EDITED (formerly EDITD) is a retail intelligence company headquartered in London, England with offices worldwide including New York and Texas. The company produces real-time data analytics software intended for brands and retailers. Its products range across Market Intelligence to monitor the retail market worldwide for apparel, homeware and beauty products; Enterprise Intelligence to provide business analytics across ecommerce, physical stores and omnichannel teams; and Automation that combines signals from Market and Enterprise Intelligence.  Its software is primarily used by apparel buyers, traders and merchandisers; however, anyone across a retail business from design to C-suite can use EDITED.

About
EDITED is a Retail Intelligence Platform designed to help retailers increase margins and generate more sales. Its founding product of the same name uses web crawlers and Artificial Intelligence technology such as Computer Vision to collect product and commercial data on over +3.7 billion SKUs generated by the online retail industry. With over 10 years of historical data, the Market Intelligence software allows users to analyze that data in order to gain competitive insights into the market. Some key components of the software are its ability to display product metrics for retail products currently on the market, including items’ pricing and sell out rates. In addition, the market product lets its users evaluate competitor assortment and industry-wide trend trajectories. This also includes a communications archive, where brands and retailers can pinpoint peak periods for seasonal updates and promotions. Data can help retailers decide which items to discount and how to set dynamic prices.

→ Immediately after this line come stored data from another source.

(** C4. In a grid of positive dimension and image size, an address whose
    tokens all convert to tiles of the grid has a bounding box; it contains
    the position of every member tile and is contained in every box that
    does; and for an address of one tile it is the position of that tile. *)
Theorem calculate_bounding_box_smallest conn d size bg skip show g address tiles :
  init conn d size bg skip show = Ok g ->
  0 < d -> 0 < size ->
  parse_address address = Some tiles ->
  Forall (fun t => 0 <= t < d * d) tiles ->
  exists bb,
    calculate_bounding_box g address = Ok (Some bb)
    /\ (forall t, t ∈ tiles ->
          exists r, get_tile_position g t = Some r /\ box_contains bb r)
    /\ (forall o,
          (forall t r, t ∈ tiles -> get_tile_position g t = Some r ->
                       box_contains o r) ->
          box_contains o bb)
    /\ (forall t, tiles = [t] ->
          calculate_bounding_box g address = Ok (get_tile_position g t)).
Proof.
  intros Hinit Hd Hsize Hp Hrange.
  destruct (init_inv _ _ _ _ _ _ _ Hinit) as (_ & Hdim & _).
  assert (Hall : Forall (fun t => tile_in_range g t = true) tiles).
  { eapply Forall_impl; [exact Hrange|]. intros t Ht.
    apply tile_in_range_iff. by rewrite Hdim. }
  assert (Hb : forallb (tile_in_range g) tiles = true)
    by (by apply forallb_Forall_true).
  pose proof (parse_address_nonempty _ _ Hp) as Hne.
  destruct tiles as [|t0 tiles]; [done|].
  destruct (bounding_box_loop_first g t0 tiles Hall)
    as (r0 & bb & Hr0 & Hrun & Hone & Hin & Hleast).
  assert (Hcalc : calculate_bounding_box g address = Ok (Some bb)).
  { unfold calculate_bounding_box. rewrite Hp, Hb, Hrun. done. }
  exists bb. split; [exact Hcalc|]. split; [|split].
  - intros t Ht. rewrite Forall_forall in Hall.
    pose proof (get_tile_position_in_range _ _ (Hall t Ht)) as Hr.
    eexists. split; [exact Hr|]. by apply (Hin t).
  - intros o Hrects. apply Hleast. intros t r Ht Hr. split.
    + by apply (get_tile_position_wf conn d size bg skip show g t r).
    + by apply (Hrects t).
  - intros t [= -> ->]. rewrite Hcalc, Hr0, (Hone eq_refl). done.
Qed.

Lemma calculate_bounding_box_smallest_witness :
  exists g bb,
    init "" 3 600 "#FFFFFF" true true = Ok g
    /\ calculate_bounding_box g "4,5, 7,8" = Ok (Some bb)
    /\ (forall t, t ∈ [4; 5; 7; 8] ->
          exists r, get_tile_position g t = Some r /\ box_contains bb r)
    /\ (forall o,
          (forall t r, t ∈ [4; 5; 7; 8] -> get_tile_position g t = Some r ->
                       box_contains o r) ->
          box_contains o bb)
    /\ (forall t, [4; 5; 7; 8] = [t] ->
          calculate_bounding_box g "4,5, 7,8" = Ok (get_tile_position g t)).
Proof.
  eexists.
  destruct (calculate_bounding_box_smallest "" 3 600 "#FFFFFF" true true _
              "4,5, 7,8" [4; 5; 7; 8] eq_refl) as (bb & H);
    [lia | lia | reflexivity | repeat constructor; lia |].
  exists bb. split; [reflexivity | exact H].
Defined.

(** ** Resolution of cover art *)

(** C7. [resolve_cover_art] returns no URL exactly when the size is neither
    250 nor 500; for these two sizes it returns the archive URL spelled from
    the release identifier, the artwork identifier and the size, whatever
    the identifiers are. *)
Theorem resolve_cover_art_spec (caa_id caa_release_mbid : pyval) (size : Z) :
  (resolve_cover_art caa_id caa_release_mbid size = None
   <-> size <> 250 /\ size <> 500)
  /\ (size = 250 ->
      resolve_cover_art caa_id caa_release_mbid size =
        Some ("https://archive.org/download/mbid-" +:+ py_str caa_release_mbid
              +:+ "/mbid-" +:+ py_str caa_release_mbid
              +:+ "-" +:+ py_str caa_id +:+ "_thumb250.jpg"))
  /\ (size = 500 ->
      resolve_cover_art caa_id caa_release_mbid size =
        Some ("https://archive.org/download/mbid-" +:+ py_str caa_release_mbid
              +:+ "/mbid-" +:+ py_str caa_release_mbid
              +:+ "-" +:+ py_str caa_id +:+ "_thumb500.jpg")).
Proof.
  split; [|split].
  - unfold resolve_cover_art.
    destruct (Z.eqb_spec size 250) as [->|H250]; [simpl; split; [done | lia]|].
    destruct (Z.eqb_spec size 500) as [->|H500]; [simpl; split; [done | lia]|].
    simpl. split; [lia | done].
  - intros ->. reflexivity.
  - intros ->. reflexivity.
Qed.
(** X14: every error object in a response body carries one of the seven
    messages of the query parsers or one of the two of the token
    extraction.  What the token validation, the permission system or the
    inventory report as error is recorded in [c.Errors] and never written
    to the body. *)
Theorem error_objects_in_body
    (labels_Parse : string -> labels.Selector * option error)
    (m : instance) (e : Endpoint) (r : Request) (msg : string) :
  H_error msg ∈ body (Writer (ctx (gin.serve (route labels_Parse m e) r))) ->
  msg ∈ (parser_messages ++ token_messages)%list.
Proof.
  pose proof (serve_outcome labels_Parse m e r) as Hout.
  set (st := gin.serve _ _) in *. clearbody st. intros Hin. apply elem_of_app.
  outcome_cases Hout; try (destruct o; try discriminate Herr); revert Hin; project;
    try (intros Hin%complaint_messages; by left).
  - intros [Hin%complaint_messages | Hin%list_elem_of_singleton]%elem_of_app; [by left|].
    right. injection Hin as ->. apply (authenticate_token_message m _ _ Ha).
  - intros [Hin%complaint_messages | Hin%list_elem_of_singleton]%elem_of_app; [by left|].
    subst w. apply window_of_total in Hw as [_ Hw].
    apply full_result_total in Hfull as [Hfull _]. rewrite Hfull in Hw. discriminate Hw.
Qed.

Lemma rejected_cluster r :
  query r "namespace" = EmptyString \/ query r "name" = EmptyString \/
  type_recognised (query r "type") = false ->
  cluster_of r = (EmptyString, EmptyString, EmptyString) /\ cluster_complaint r <> None.
Proof.
  unfold cluster_of, cluster_complaint, parseCluster, type_recognised.
  rewrite <- !nonempty_false, orb_false_iff.
  destruct (nonempty (query r "namespace")); cbn [negb fst snd]; [|done].
  destruct (nonempty (query r "name")); cbn [negb fst snd]; [|done].
  destruct (nonempty (query r "type")); cbn [negb fst snd]; [|done].
  intros [H | [H | [-> ->]]]; done.
Qed.

(** X15: a per-cluster handler goes on after [getClusterFromQuery] has
    rejected the request.  With [namespace] or [name] missing or a [type]
    that is not recognised, an authenticated caller is still checked: the
    get review is asked for a SveltosCluster with empty namespace and empty
    name, and if it is allowed the inventory is queried for the cluster
    with three empty strings.  The status stays 400. *)
Theorem rejected_cluster_is_still_checked
    (labels_Parse : string -> labels.Selector * option error)
    (m : instance) (e : Endpoint) (r : Request) (who : string) :
  per_cluster e = true ->
  query r "namespace" = EmptyString \/ query r "name" = EmptyString \/
  type_recognised (query r "type") = false ->
  authenticated m r who ->
  api_NewForConfig m = None ->
  let st := gin.serve (route labels_Parse m e) r in
  let sar := mkSAR "get" libsveltos_Group libsveltos_Version SveltosClusterKind
               EmptyString EmptyString who in
  requested_cluster r = Some (EmptyString, EmptyString, EmptyString) /\
  CallSubjectAccessReview sar ∈ calls st /\
  status (Writer (ctx st)) = StatusBadRequest /\
  (api_SubjectAccessReview m sar = inl true ->
   inventory_call e (EmptyString, EmptyString, EmptyString) true who ∈ calls st).
Proof.
  intros Hper [Hzero Hcomplaint]%rejected_cluster [tk Hau]%authenticated_AuthUser Hclient.
  cbn zeta. pose proof (serve_outcome labels_Parse m e r) as Hout.
  set (st := gin.serve _ _) in *.
  split; [by rewrite requested_cluster_of, Hzero|].
  assert (Hreview : review_of e r who =
    mkSAR "get" libsveltos_Group libsveltos_Version SveltosClusterKind
      EmptyString EmptyString who).
  { unfold review_of. by rewrite Hper, Hzero. }
  assert (Hcall : fetch_call e r true who =
    inventory_call e (EmptyString, EmptyString, EmptyString) true who).
  { by rewrite fetch_call_inventory_call, Hzero. }
  split; [|split].
  - clearbody st. rewrite <- Hreview.
    outcome_cases Hout; try congruence.
    1:{ rewrite Hau in Ha. subst o. discriminate Herr. }
    all: rewrite Hau in Ha; injection Ha as <- <-; project;
      unfold all_calls, access_calls, authn_calls; cbn [app]; in_list.
  - apply (outcome_status_complained _ _ _ _ _ Hout). by apply complained_cluster.
  - clearbody st. rewrite <- Hreview, <- Hcall. intros Hallowed.
    outcome_cases Hout; try congruence.
    1:{ rewrite Hau in Ha. subst o. discriminate Herr. }
    all: rewrite Hau in Ha; injection Ha as <- <-.
    all: assert (allowed = true) as -> by congruence.
    all: project; unfold all_calls, access_calls, authn_calls; cbn [app]; in_list.
Qed.

(** X16: the arguments of the inventory query.  Whenever a handler
    queries the inventory, the caller was authenticated, the permission
    check of the endpoint returned a verdict with a nil error, and the query
    carries that verdict and the user on the listing endpoints, and the
    cluster [getClusterFromQuery] returned on the per-cluster endpoints. *)
Theorem inventory_arguments
    (labels_Parse : string -> labels.Selector * option error)
    (m : instance) (e : Endpoint) (r : Request) (c : Call) :
  c ∈ calls (gin.serve (route labels_Parse m e) r) ->
  is_fetch c = true ->
  exists cluster user allowed,
    requested_cluster r = Some cluster /\
    authenticated m r user /\
    permission_check m e r user = Some (allowed, None) /\
    c = inventory_call e cluster allowed user.
Proof.
  pose proof (serve_outcome labels_Parse m e r) as Hout.
  set (st := gin.serve _ _) in *. clearbody st. intros Hc Hfetch.
  destruct (outcome_calls _ _ _ _ _ Hout)
    as [(tk & user & allowed & Hau & Hcfg & Hsar & _ & Hcs) | (Hno & _)].
  2:{ rewrite (Hno c Hc) in Hfetch. discriminate Hfetch. }
  exists (cluster_of r), user, allowed.
  split; [apply requested_cluster_of|].
  split; [apply authenticated_AuthUser; by exists tk|].
  split.
  { rewrite permission_check_result. unfold verdict_of. by rewrite Hcfg, Hsar. }
  rewrite <- fetch_call_inventory_call.
  rewrite Hcs in Hc. unfold all_calls, access_calls, authn_calls in Hc. cbn [app] in Hc.
  repeat (apply elem_of_cons in Hc as [-> | Hc]; [discriminate Hfetch|]).
  apply elem_of_cons in Hc as [-> | Hc]; [done | by apply elem_of_nil in Hc].
Qed.

(** X17: a listing handler whose filters cannot be parsed stops before
    authentication: it aborts with status 400 and the parse error as the
    only entry of [c.Errors], calls no collaborator, and writes no error
    object for the filters; the body holds only what
    [getLimitAndSkipFromQuery] complained about. *)
Theorem unparsable_filters_abort_listing
    (labels_Parse : string -> labels.Selector * option error)
    (m : instance) (e : Endpoint) (r : Request)
    (filters : clusterFilters) (failure : error) :
  per_cluster e = false ->
  fst (getClusterFiltersFromQuery labels_Parse (initial r)) = Some (filters, Some failure) ->
  let st := gin.serve (route labels_Parse m e) r in
  calls st = [] /\ Errors (ctx st) = [failure] /\ aborted (ctx st) = true /\
  status (Writer (ctx st)) = StatusBadRequest /\
  body (Writer (ctx st)) = complaint_bodies e r /\
  forall msg, H_error msg ∈ body (Writer (ctx st)) ->
    msg = "invalid limit parameter"%string \/ msg = "invalid skip parameter"%string.
Proof.
  intros Hper Hflt. rewrite getClusterFiltersFromQuery_run in Hflt. cbn [fst] in Hflt.
  cbn zeta. pose proof (serve_outcome labels_Parse m e r) as Hout.
  set (st := gin.serve _ _) in *. clearbody st.
  assert (Hfail : (filters_of labels_Parse r).2 = Some failure).
  { injection Hflt as Hflt. by rewrite Hflt. }
  assert (Hnot : ~ filters_accepted labels_Parse e r).
  { intros [H|H]; congruence. }
  outcome_cases Hout; try done; try congruence.
  rewrite Hfail in Hf. injection Hf as <-. project.
  repeat split; try done; [by destruct (complained e r)|].
  intros msg. unfold complaint_bodies.
  intros (msg' & [= <-] & (o & Ho & Hmsg)%list_elem_of_omap)%list_elem_of_fmap.
  cbn in Hmsg. subst o. revert Ho.
  destruct e; try discriminate Hper; cbn [complaints].
  all: intros [Ho | Ho%elem_of_nil]%elem_of_cons; [|done].
  all: revert Ho; unfold limit_skip_complaint, parseLimitAndSkip.
  all: destruct (if nonempty (query r "limit") then _ else _) as [limit [e1|]]; cbn [snd];
    [intros [= ->]; by left|].
  all: destruct (if nonempty (query r "skip") then _ else _) as [skip [e2|]]; cbn [snd];
    [intros [= ->]; by right | done].
Qed.

(** X18: when the inventory query fails, the handler aborts with the
    error of the query as the only entry of [c.Errors] and writes no result
    data; the query was the last call made.  The listing handlers answer
    401 then, the per-cluster handlers 400. *)
Theorem inventory_failure
    (labels_Parse : string -> labels.Selector * option error)
    (m : instance) (e : Endpoint) (r : Request)
    (cluster : string * string * ClusterType) (who : string) (verdict : bool)
    (failure : error) :
  filters_parsed labels_Parse e r ->
  authenticated m r who ->
  permission_check m e r who = Some (verdict, None) ->
  (per_cluster e = true -> verdict = true) ->
  requested_cluster r = Some cluster ->
  inventory_error m e cluster verdict who = Some failure ->
  let st := gin.serve (route labels_Parse m e) r in
  Errors (ctx st) = [failure] /\ aborted (ctx st) = true /\ no_result_data st /\
  last (calls st) = Some (inventory_call e cluster verdict who) /\
  status (Writer (ctx st)) =
    if complained e r then StatusBadRequest
    else if per_cluster e then StatusBadRequest else StatusUnauthorized.
Proof.
  intros Hfp%filters_parsed_accepted [tk Hau]%authenticated_AuthUser Hcheck Hallowed
    Hcluster Hinv.
  rewrite requested_cluster_of in Hcluster. injection Hcluster as <-.
  apply full_result_inventory_error with (labels_Parse := labels_Parse) in Hinv.
  rewrite permission_check_result in Hcheck. unfold verdict_of in Hcheck.
  rewrite <- fetch_call_inventory_call.
  cbn zeta. pose proof (serve_outcome labels_Parse m e r) as Hout.
  set (st := gin.serve _ _) in *. clearbody st.
  outcome_cases Hout.
  1:{ destruct Hfp; congruence. }
  1:{ congruence. }
  1:{ rewrite Hau in Ha. subst o. discriminate Herr. }
  all: rewrite Hau in Ha; injection Ha as <- <-.
  all: rewrite Hcfg in Hcheck; try rewrite Hsar in Hcheck; try discriminate Hcheck.
  all: injection Hcheck as Hcheck; try subst allowed.
  1:{ specialize (Hallowed He). congruence. }
  all: rewrite Hinv in Hfull; try discriminate Hfull. injection Hfull as <-.
  split; [by project|]. split; [by project|].
  split.
  { apply (no_result_data_complaints e r _ []);
      [project; by rewrite ?app_nil_r | by intros v Hv%elem_of_nil]. }
  split.
  { project. cbn [app]. unfold all_calls. by rewrite last_snoc. }
  project. destruct (complained e r); by destruct (per_cluster e).
Qed.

Since its acquisition of DynamicAction, a leading internal retail analytics company, the EDITED product family includes an Enterprise Intelligence component, which connects 150+ enterprise and cloud data systems so users can pinpoint areas of opportunities across its business operations. With deep prescriptive business analytics, retailers and brands have insight into the profit centric metrics to take action on, including for demand, inventory, promotions, traffic and reviews. These product insights are overlaid directly on a retailer's website and merchandising tools.

The combined signals from internal enterprise and external market data fuel the EDITED Automation arm to expedite decision making across a retail business. These triggers can adjust for product sorting, pricing, replenishment, targeted campaigns and more.

With a global customer reach across 40 countries, EDITED is used by over 200 leading brands and retailers on six continents in countries as diverse as South Africa, Australia, China, Russia, Italy, Germany, South Korea, the United Kingdom and the United States.

EDITED was founded by Geoff Watts and Julia Fowler in 2009. The company is backed by Wavecrest Growth Partners, Beringea UK and Hermes GPE. To date it has raised $34 million.

In 2012, the company was featured in The Guardian’s list of ‘East London’s 20 Hottest Tech Startups’. In April, 2015 it was included on Business Insider’s list of ‘25 Companies That Are Revolutionizing Retail’. The company also placed third in Fast Company’s 2014 list of ‘The World’s Top 10 Most Innovative Companies in Style’.

In 2017, it won Retail Week's Retail Tech Supplier of the Year, and was ranked one of the Five Best Companies to Work for in Europe by Meritocracy.

In 2021, EDITED acquired leading retail analytics company, DynamicAction.